DIRECTIONS FOR THIS TASK
Search the data below for the word "match" and report how many lines contain it. Nothing but the number is needed.

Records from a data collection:
···
Lemma results_violation rs st :
  loc_violation (fold_left result_step rs st)
  = loc_violation st
    || existsb (fun u => truthy (flagged u)) rs
    || negb (forallb (fun u => match unit_violations u with
                               | [] => true | _ => false end) rs).
Proof.
  revert st. induction rs as [|u rs IH]; intros st; simpl.
  - now rewrite !orb_false_r.
  - rewrite IH, result_step_violation.
    assert (E : existsb (entry_violates (category_scores u)) (categories u)
                = match unit_violations u with [] => false | _ => true end).
    { unfold unit_violations.
      induction (categories u) as [|e es IHes]; simpl; [reflexivity|].
      destruct (entry_violates (category_scores u) e); simpl; auto. }
    rewrite E.
    destruct (loc_violation st), (truthy (flagged u)), (unit_violations u);
      simpl; rewrite ?orb_true_r; reflexivity.
Qed.

Lemma analyze_flagged rs :
  loc_flagged (analyze_loop rs) = first_seen (flat_map unit_violations rs).
Proof.
  unfold analyze_loop. rewrite results_flagged, push_unique_fold. simpl.
  induction (first_seen _) as [|x l IH]; simpl; congruence.
Qed.

(** ** Well-formed units *)

Lemma same_keys_spec ks :
  same_keys ks = true ->
  NoDup ks /\ forall c, In c ks <-> In c MODERATION.CATEGORIES.
Proof.
  unfold same_keys, nodupb. rewrite !andb_true_iff, !forallb_forall.
  intros [[Hnd H1] H2]. apply bool_decide_eq_true in Hnd. split; [assumption|].
  intros c. split; intros H.
  - apply includes_In, H1, H.
  - apply includes_In, H2, H.
Qed.

Lemma well_formed_unit_spec u :
  well_formed_unit u = true ->
  NoDup (map fst (categories u))
  /\ (forall c, In c (map fst (categories u)) <-> In c MODERATION.CATEGORIES)
  /\ (forall c, In c MODERATION.CATEGORIES ->
        exists s, category_score u c = Some s).
Proof.
  unfold well_formed_unit. rewrite !andb_true_iff.
  intros [[[_ Hk] _] Hs]. apply same_keys_spec in Hk as [Hnd Hk].
  repeat split; try assumption; try apply Hk.
  intros c Hc. rewrite forallb_forall in Hs. specialize (Hs c Hc).
  destruct (category_score u c); [eauto | discriminate].
Qed.

Lemma well_formed_In r u :
  well_formed r = true -> In u (results r) -> well_formed_unit u = true.
Proof. unfold well_formed. rewrite forallb_forall. auto. Qed.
···
ANSWER TO THE PROBLEM
2